Logo depois de termos acompanhado a história da escravidão ser contada por vozes negras, no desfile do Carnaval no Rio – quando o livro “Um defeito de Cor” foi o tema contagiante da Portela – retornamos ao debate de uma lei crucial para a educação, no início de mais um ano letivo. Aprovada em 2003, a lei 10.639 tornou obrigatório o ensino de História e Cultura afro-brasileira na educação básica. E o que vem acontecendo desde então?
          Uma pesquisa realizada pelo Instituto Alana e pelo Geledés Instituto da Mulher Negra, cujos resultados foram divulgados em abril de 2023, apontou que mais de 70% das cidades no Brasil não cumprem o que determina a Lei 10.639/03. Segundo a pesquisa, realizada no ano de 2022, 53% dos municípios realizavam apenas ações pontuais, enquanto 18% nada faziam.

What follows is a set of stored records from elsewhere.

Context (env : Env) (data : bytes).

(** The handler of lines 156-161, as a function of what [os.write]
    answers. *)
Lemma broadcast_one_run s i v :
  vports s !! i = Some v ->
  let w := EvCall (os_write (master_fd v) data) in
  broadcast_one env data i s =
    match env_sys env (tick s) (os_write (master_fd v) data) with
    | inl _ => (Ok Next, with_world (S (tick s)) (trace s ++ [w]) s)
    | inr e =>
        if isinstance_OSError e then
          if errno_is e EAGAIN || errno_is e EIO then
            (Ok Next,
             with_world (S (tick s))
               (trace s ++ [w; EvLog DEBUG (msg_write_skipped (path v)
                                              (default 0 (errno_of e)))]) s)
          else
            (Ok Next,
             with_vports (alter (set_alive false) i (vports s))
               (with_world (S (tick s))
                  (trace s ++ [w; EvLog WARNING (msg_write_failed (path v) e)])
                  s))
        else (Raise e, with_world (S (tick s)) (trace s ++ [w]) s)
    end.
Proof.
  intros Hv w. unfold broadcast_one. run. rewrite Hv. run.
  destruct (env_sys env (tick s) (os_write (master_fd v) data)) as [k|e]; [done|].
  destruct (isinstance_OSError e); [|done].
  destruct (errno_is e EAGAIN || errno_is e EIO); run;
    by rewrite <- !app_assoc.
Qed.

Hypothesis write_raises_OSError : forall t fd e,
  env_sys env t (os_write fd data) = inr e -> isinstance_OSError e = true.

Lemma broadcast_loop refs : forall s,
  exists s' tr,
    for_each_ctl refs (broadcast_one env data) s = (Ok Next, s') /\
    trace s' = trace s ++ tr /\
    writes_of tr =
      omap (fun i => (fun v => (master_fd v, data)) <$> vports s !! i) refs /\
    only_killed (vports s) (vports s').
Proof.
  induction refs as [|i refs IH]; intros s.
  - exists s, []. cbn. rewrite app_nil_r. repeat split. apply only_killed_refl.
  - cbn [for_each_ctl]. unfold bind at 1.
    assert (exists s1 tr1,
      broadcast_one env data i s = (Ok Next, s1) /\
      trace s1 = trace s ++ tr1 /\
      writes_of tr1 =
        from_option (fun v => [(master_fd v, data)]) [] (vports s !! i) /\
      only_killed (vports s) (vports s1)) as (s1 & tr1 & -> & Htr1 & Hw1 & Hk1).
    { destruct (vports s !! i) as [v|] eqn:Hv.
      - rewrite (broadcast_one_run s i v Hv). cbn zeta.
        destruct (env_sys env (tick s) (os_write (master_fd v) data))
          as [k|e] eqn:E.
        + eexists _, _. split; [done|]. cbn. repeat split.
          apply only_killed_refl.
        + rewrite (write_raises_OSError _ _ _ E).
          destruct (errno_is e EAGAIN || errno_is e EIO).
          * eexists _, _. split; [done|]. cbn. repeat split.
            apply only_killed_refl.
          * eexists _, _. split; [done|]. cbn. repeat split.
            apply only_killed_alter.
      - exists s, []. unfold broadcast_one. run. rewrite Hv. cbn.
        rewrite app_nil_r. repeat split. apply only_killed_refl. }
    destruct (IH s1) as (s' & tr & Hrun & Htr & Hw & Hk).
    exists s', (tr1 ++ tr). rewrite Hrun. split; [done|].
    split; [by rewrite Htr, Htr1, app_assoc|].
    split; [|by eapply only_killed_trans].
    rewrite writes_of_app, Hw1, Hw.
    cbn [omap list_omap].
    assert (forall j, (fun v => (master_fd v, data)) <$> vports s1 !! j
                      = (fun v => (master_fd v, data)) <$> vports s !! j) as Hfd
      by (intros j; by apply only_killed_lookup).
    rewrite (omap_pointwise _ _ refs Hfd).
    by destruct (vports s !! i).
Qed.

(** The broadcast loop does what [broadcast_spec] says. *)
Lemma broadcast_run s :
  broadcast env data s =
    (Ok tt,
     let '(t', evs, vs') := broadcast_spec env data (tick s) (vports s) in
     with_vports vs' (with_world t' (trace s ++ evs) s)).
Proof using write_raises_OSError.
  unfold broadcast, for_each. unfold bind at 1, get. unfold bind at 1.
  unfold select_refs. rewrite for_each_ctl_filter.
  rewrite (for_each_ctl_pass_spec_all
             (fun t v =>
                if alive v
                then Some (write_spec data v
                             (env_sys env t (os_write (master_fd v) data)))
                else None) _ (vports s)); [done| |done].
  intros s1 pre0 pre v post Hlen Horig Hs1.
  rewrite Horig, <- Hlen, list_lookup_middle by done.
  destruct (alive v); [|done]. rewrite Hlen.
  assert (vports s1 !! length pre = Some v) as Hv
    by (rewrite Hs1; by apply list_lookup_middle).
  rewrite (broadcast_one_run s1 _ v Hv). cbn zeta. unfold write_spec.
  destruct (env_sys env (tick s1) (os_write (master_fd v) data))
    as [k|e] eqn:E.
  - by rewrite <- Hs1.
  - rewrite (write_raises_OSError _ _ _ E).
    destruct (errno_is e EAGAIN || errno_is e EIO).
    + by rewrite <- Hs1.
    + by rewrite Hs1, alter_middle.
Qed.

End Broadcast.

Section DeviceReadable.

Context (env : Env).

Lemma read_device_data s n data :
  env_sys env (tick s) (ser_in_waiting (ser s)) = inl n ->
  env_sys env (S (tick s)) (ser_read (ser s) (if n =? 0 then 1 else n))
    = inl data ->
  data <> [] ->
  read_device env s =
    (Ok (Data data),
     with_world (S (S (tick s)))
       (trace s ++ [EvCall (ser_in_waiting (ser s));
                    EvCall (ser_read (ser s) (if n =? 0 then 1 else n))]) s).
Proof.
  intros Hn Hd Hne. unfold read_device. run. rewrite Hn. run. rewrite Hd. run.
  destruct data; [done|]. by rewrite <- app_assoc.
Qed.

(** C2.  When the device read of lines 139-141 yields a non-empty chunk,
    the dispatch counts it, logs it and broadcasts it, and the state it
    leaves is the one [broadcast_spec] describes: [os.write(master_fd,
    chunk)] is issued once for every endpoint whose [alive] flag is set,
    idle or not, in list order and whatever the earlier writes answered; a
    write that raises EAGAIN or EIO is logged at DEBUG and leaves every
    record as it was, and a write that raises another [OSError] is logged
    at WARNING and clears the [alive] flag of that endpoint and of no
    other; either way the loop goes on ([Next]). *)
Theorem broadcast_reaches_every_alive_endpoint fuel s n data :
  env_sys env (tick s) (ser_in_waiting (ser s)) = inl n ->
  env_sys env (S (tick s)) (ser_read (ser s) (if n =? 0 then 1 else n))
    = inl data ->
  data <> [] ->
  (forall t fd e,
     env_sys env t (os_write fd data) = inr e -> isinstance_OSError e = true) ->
  (let '(t', evs, vs') :=
     broadcast_spec env data (S (S (tick s))) (vports s) in
   dispatch_serial env fuel s =
     (Ok Next,
      with_vports vs'
        (with_bytes_from (bytes_from_device s + Z.of_nat (length data))
           (with_world t'
              (trace s ++
                 [EvCall (ser_in_waiting (ser s));
                  EvCall (ser_read (ser s) (if n =? 0 then 1 else n));
                  EvLog DEBUG (msg_device_to_vports (Z.of_nat (length data)))]
                 ++ evs) s)))) /\
  (exists s' tr,
     dispatch_serial env fuel s = (Ok Next, s') /\
     trace s' =
       trace s ++ [EvCall (ser_in_waiting (ser s));
                   EvCall (ser_read (ser s) (if n =? 0 then 1 else n));
                   EvLog DEBUG (msg_device_to_vports (Z.of_nat (length data)))]
               ++ tr /\
     writes_of tr = (fun v => (master_fd v, data)) <$> List.filter alive (vports s) /\
     only_killed (vports s) (vports s')) /\
  (forall s1 i v e,
     vports s1 !! i = Some v ->
     env_sys env (tick s1) (os_write (master_fd v) data) = inr e ->
     let w := EvCall (os_write (master_fd v) data) in
     broadcast_one env data i s1 =
       if errno_is e EAGAIN || errno_is e EIO then
         (Ok Next,
          with_world (S (tick s1))
            (trace s1 ++ [w; EvLog DEBUG (msg_write_skipped (path v)
                                            (default 0 (errno_of e)))]) s1)
       else
         (Ok Next,
          with_vports (alter (set_alive false) i (vports s1))
            (with_world (S (tick s1))
               (trace s1 ++ [w; EvLog WARNING (msg_write_failed (path v) e)])
               s1))).
Proof.
  intros Hn Hd Hne Hos. split; [|split].
  - unfold dispatch_serial, bind at 1, try_except.
    rewrite (read_device_data s n data Hn Hd Hne).
    unfold bind at 1, modify. unfold bind at 1, log, emit, modify.
    unfold bind at 1. rewrite (broadcast_run env data Hos).
    cbn [tick trace vports with_world with_bytes_from].
    destruct (broadcast_spec env data (S (S (tick s))) (vports s))
      as [[t' evs] vs'].
    unfold ret. cbn. by rewrite <- !app_assoc.
  - unfold dispatch_serial, bind at 1, try_except.
    rewrite (read_device_data s n data Hn Hd Hne).
    unfold broadcast, for_each. run.
    match goal with
    | |- context [for_each_ctl ?refs _ ?s0] =>
        destruct (broadcast_loop env data Hos refs s0)
          as (s' & tr & Hrun & Htr & Hw & Hk)
    end.
    rewrite Hrun. exists s', tr. split; [done|].
    cbn in Htr, Hw, Hk. split; [by rewrite Htr, <- !app_assoc|].
    split; [|done]. rewrite Hw. apply select_refs_deref.
  - intros s1 i v e Hv He w.
    rewrite (broadcast_one_run env data s1 i v Hv). cbn zeta.
    rewrite He. by rewrite (Hos _ _ _ He).
Qed.

End DeviceReadable.

(** The write to the first endpoint would block, the write to the second
    fails with EBADF, the third succeeds: all three are attempted and only
    the second endpoint is marked dead. *)
Lemma broadcast_reaches_every_alive_endpoint_witness :
  let env := scenario any_fd [] [(2%nat, OSError EAGAIN); (3%nat, OSError EBADF)]
               0%float in
  let data := [Byte.x01; Byte.x02] in
  dispatch_serial env 1 three_vports =
    (Ok Next,
     mk_state 5
       [EvCall (ser_in_waiting 3); EvCall (ser_read 3 2);
        EvLog DEBUG (msg_device_to_vports 2);
        EvCall (os_write 10 data);
        EvLog DEBUG (msg_write_skipped "/dev/ttyV0" EAGAIN);
        EvCall (os_write 11 data);
        EvLog WARNING (msg_write_failed "/dev/ttyV1" (OSError EBADF));
        EvCall (os_write 12 data)]
       3
       [mk_vport 10 "/dev/ttyV0" "/dev/pts/5" true true;
        mk_vport 11 "/dev/ttyV1" "/dev/pts/6" false false;
        mk_vport 12 "/dev/ttyV2" "/dev/pts/7" true true] true 2 0 0%float).
Proof.
  intros env data.
  refine (proj1 (broadcast_reaches_every_alive_endpoint
                   env 1 three_vports 2 data _ _ _ _)).
  - reflexivity.
  - reflexivity.
  - discriminate.
  - intros [|[|[|[|t]]]] fd e; cbn; intros [= <-]; reflexivity.
Defined.

(** ** Helpers that touch only the clock and the trace *)

Lemma world_only_ret {A} (a : A) : world_only (ret a).
Proof.
  intros s r s' [= <- <-]. exists (tick s), [].
  by rewrite app_nil_r, with_world_same.
Qed.

Lemma world_only_bind {A B} (m : M A) (k : A -> M B) :
  world_only m -> (forall a, world_only (k a)) -> world_only (bind m k).
Proof.
  intros Hm Hk s r s'. unfold bind.
  destruct (m s) as [[a|e|] s1] eqn:E; destruct (Hm _ _ _ E) as (t1 & tr1 & ->).
  - intros H. destruct (Hk _ _ _ _ H) as (t2 & tr2 & ->).
    exists t2, (tr1 ++ tr2). cbn. by rewrite app_assoc.
  - intros [= <- <-]. by exists t1, tr1.
  - intros [= <- <-]. by exists t1, tr1.
Qed.

Lemma world_only_try {A} (m : M A) h :
  world_only m -> (forall e k, h e = Some k -> world_only k) ->
  world_only (try_except m h).
Proof.
  intros Hm Hh s r s'. unfold try_except.
  destruct (m s) as [[a|e|] s1] eqn:E; destruct (Hm _ _ _ E) as (t1 & tr1 & ->).
  - intros [= <- <-]. by exists t1, tr1.
  - destruct (h e) as [k|] eqn:Eh.
    + intros H. destruct (Hh _ _ Eh _ _ _ H) as (t2 & tr2 & ->).
      exists t2, (tr1 ++ tr2). cbn. by rewrite app_assoc.
    + intros [= <- <-]. by exists t1, tr1.
  - intros [= <- <-]. by exists t1, tr1.
Qed.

Estamos aqui falando de ensino público municipal, já que os municípios são os maiores responsáveis pela educação básica.
Os principais motivos para os números, que não apontam tendência de significativa alteração, pelo menos a curto prazo, são traduzidos como decorrentes da ausência de compromisso político e engajamento dos atores do processo educacional como um todo.

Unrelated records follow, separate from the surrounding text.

(** * Discretization.cpp: quantile cut points and value discretization

    A shallow embedding of [shared/ebm_native/Discretization.cpp], the
    properties of it that the specification states (C1 to C10), and further
    properties of the code (X1 to X20).

    Conventions of the embedding.
    - [IntEbmType] (a signed 64-bit integer) and [size_t] (taken to be the
      unsigned 64-bit integer of the usual 64-bit targets) are [Z]; where the
      source arithmetic can wrap, the wrap-around is written out.
    - [FloatEbmType] is an IEEE 754 binary64 number, given by the standard
      library's [spec_float] at precision 53 and maximal exponent 1024.
    - A C array is a [list]; a pointer into it is the [nat] index of the
      element it points to.  A read or write outside the array is undefined
      behaviour in the source and [None] here.
    - Output parameters ([countCutPoints], [isMissing], [minValue],
      [maxValue]) are a record that is threaded through the call: a field that
      the call does not assign keeps the content the caller had there. *)

From Stdlib Require Import ZArith Lia SpecFloat.
From stdpp Require Import base option list sorting.

Local Open Scope Z_scope.

(** ** Machine integers *)

Definition size_t_bits : Z := 64.
Definition SIZE_MAX : Z := 2 ^ size_t_bits - 1.
Definition INT64_MIN : Z := - 2 ^ 63.
Definition INT64_MAX : Z := 2 ^ 63 - 1.

(** [static_cast<size_t>] of an integer: reduction modulo [2 ^ 64]. *)
Definition to_size_t (z : Z) : Z := z mod 2 ^ size_t_bits.

Definition is_IntEbmType (z : Z) : Prop := INT64_MIN <= z <= INT64_MAX.

(** Modelled from the spec: [EBM_FALSE] and [EBM_TRUE] are declared in
    [ebm_native.h], which is not part of the sources at hand; they are the
    integers 0 and 1 of the C interface. *)
Definition EBM_FALSE : Z := 0.
Definition EBM_TRUE : Z := 1.

(** Modelled from the spec: [IsNumberConvertable<size_t, IntEbmType>] is
    declared in [EbmInternal.h], which is not part of the sources at hand.  It
    tells whether a count "fits the platform's addressable size type": the
    value is not negative and not above [SIZE_MAX]. *)
Definition IsNumberConvertable_size_t (z : Z) : bool :=
  (0 <=? z) && (z <=? SIZE_MAX).

(** Modelled from the spec: [IsMultiplyError] is declared in [EbmInternal.h],
    which is not part of the sources at hand.  It reports the "multiplication
    overflow during scratch-table sizing": the product of the two [size_t]
    operands does not fit [size_t]. *)
Definition IsMultiplyError (a b : Z) : bool := SIZE_MAX <? a * b.

(** ** Floating-point numbers *)

Definition prec : Z := 53.
Definition emax : Z := 1024.

Definition FloatEbmType : Type := spec_float.

Definition Float_zero : FloatEbmType := S754_zero false.

(** [std::isnan] *)
Definition isnan (f : FloatEbmType) : bool :=
  match f with S754_nan => true | _ => false end.

(** The comparisons [<], [<=] and [!=] of the language on binary64. *)
Definition Float_lt (a b : FloatEbmType) : bool := SFltb a b.
Definition Float_le (a b : FloatEbmType) : bool := SFleb a b.
Definition Float_ne (a b : FloatEbmType) : bool := negb (SFeqb a b).

(** [static_cast<FloatEbmType>] of a [size_t]: round to nearest, ties to
    even. *)
Definition Float_of_size_t (z : Z) : FloatEbmType :=
  binary_normalize prec emax z 0 false.

Definition Float_div (a b : FloatEbmType) : FloatEbmType := SFdiv prec emax a b.

(** [std::ceil]: the least integral value not below the argument.  The result
    of rounding a non-integral binary64 number up has at most 53 significant
    bits, so the conversion back is exact. *)
Definition Float_ceil (f : FloatEbmType) : FloatEbmType :=
  match f with
  | S754_finite s m e =>
      if 0 <=? e then f
      else
        let q := Z.pos m / 2 ^ (- e) in
        let r := Z.pos m mod 2 ^ (- e) in
        if s then
          (if q =? 0 then S754_zero true else binary_normalize prec emax (- q) 0 true)
        else binary_normalize prec emax (if r =? 0 then q else q + 1) 0 false
  | _ => f
  end.

(** [static_cast<size_t>] of a binary64 number: truncation toward zero; the
    behaviour is undefined when the truncated value is not a [size_t]. *)
Definition Float_to_size_t (f : FloatEbmType) : option Z :=
  match f with
  | S754_zero _ => Some 0
  | S754_finite s m e =>
      let z := if 0 <=? e then Z.pos m * 2 ^ e else Z.pos m / 2 ^ (- e) in
      if s then (if z =? 0 then Some 0 else None)
      else if z <=? SIZE_MAX then Some z else None
  | _ => None
  end.

(** ** Arrays *)

(** [a[i] = x] on an array held as a list; out of range is undefined. *)
Definition store {A} (a : list A) (i : nat) (x : A) : option (list A) :=
  if decide (i < length a)%nat then Some (<[i:=x]> a) else None.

Segundo a previsão legal, os conteúdos incluindo história da África e dos africanos, a luta dos negros no Brasil, a cultura negra brasileira e o negro na formação da sociedade nacional deveriam ser ministrados no âmbito de todo o currículo escolar, em especial em Educação Artística, Literatura e História para os Ensinos Fundamental e Médio.
Crescemos ouvindo que a história é contada pelos vencedores. Poucas vezes nos perguntamos “quais histórias” e “quais vencedores”. Num movimento automático e romanceado, pensamos em contos de fadas e filmes de cavaleiros.
Acontece que, quando dizemos isso, estamos falando também na nossa história, e dos detentores da narrativa dominante e eurocentrada que sempre nos guiou, seja nos bancos escolares, seja nas crenças populares.
Por séculos, o que nos foi ensinado sobre os negros nos bancos escolares é que eles vieram da África, como se “África” fosse um país, um lugar único. Que eles aqui chegaram e foram comercializados como escravos, com episódios de revolta, resistência e muito sofrimento – e que em 13 de maio de 1888 passaram a ser livres, a partir da assinatura da Lei Áurea, pelas mãos da Princesa Isabel.
Um resumo muito curto, mas que dá o panorama de como, por muito tempo, aprendemos e repetimos tudo o que entendíamos ser a história que cabia aos povos africanos – que tanto contribuíram para a formação da população que hoje somos.
Não é que a história dos livros estivesse errada. Ela só não foi contada por todos os pontos de vista. África não é única. São muitas. Não é um país. É um continente inteiro. Não é só pobreza, sofrimento e escravidão. É também beleza natural, riqueza, conhecimento ancestral, cultura, terra de reis e rainhas.
E porque não acessamos essa parte da história?
Epistemicídio. Apagamento. Morte do conhecimento, diante de uma narrativa única, naturalizada como sendo a verdadeira. A correta.
Ante a falta de conhecimento, de treinamento, de incentivo e de real mudança de paradigma, as escolas que realizam alguma atividade concentram essa programação em datas como 13 de maio e 20 de novembro.
Não é o suficiente. E a abordagem única, solidificando a imagem do negro africano como o escravo, subalterno, sofredor, em nada se aproxima do real cumprimento do que veio trazer a Lei.
Estamos falando de uma normativa que estabelece obrigações sem, no entanto, trazer penalidades pelo descumprimento. Talvez esse seja o motivo pelo qual, 21 anos depois de sua entrada em vigor, ainda tenhamos que nos questionar como garantir que uma lei, de tamanha importância para a formação de um povo como o brasileiro, seja cumprida.
Quem sabe a grande força para mudarmos a realidade não esteja em cada uma de nós, e nos espaços que ocupamos dentro das escolas dos nossos filhos?
Cabe a cada uma questionar, pedir e cobrar que a história da África e dos africanos, da luta dos negros no Brasil, da cultura negra e participação do negro na formação da sociedade brasileira deixem de ser apenas texto de lei, ou pontos espaçados em datas específicas, e passem a fazer parte dos planos de Ensino Fundamental e Médio.
*Este texto não reflete, necessariamente, a opinião do IstoÉ.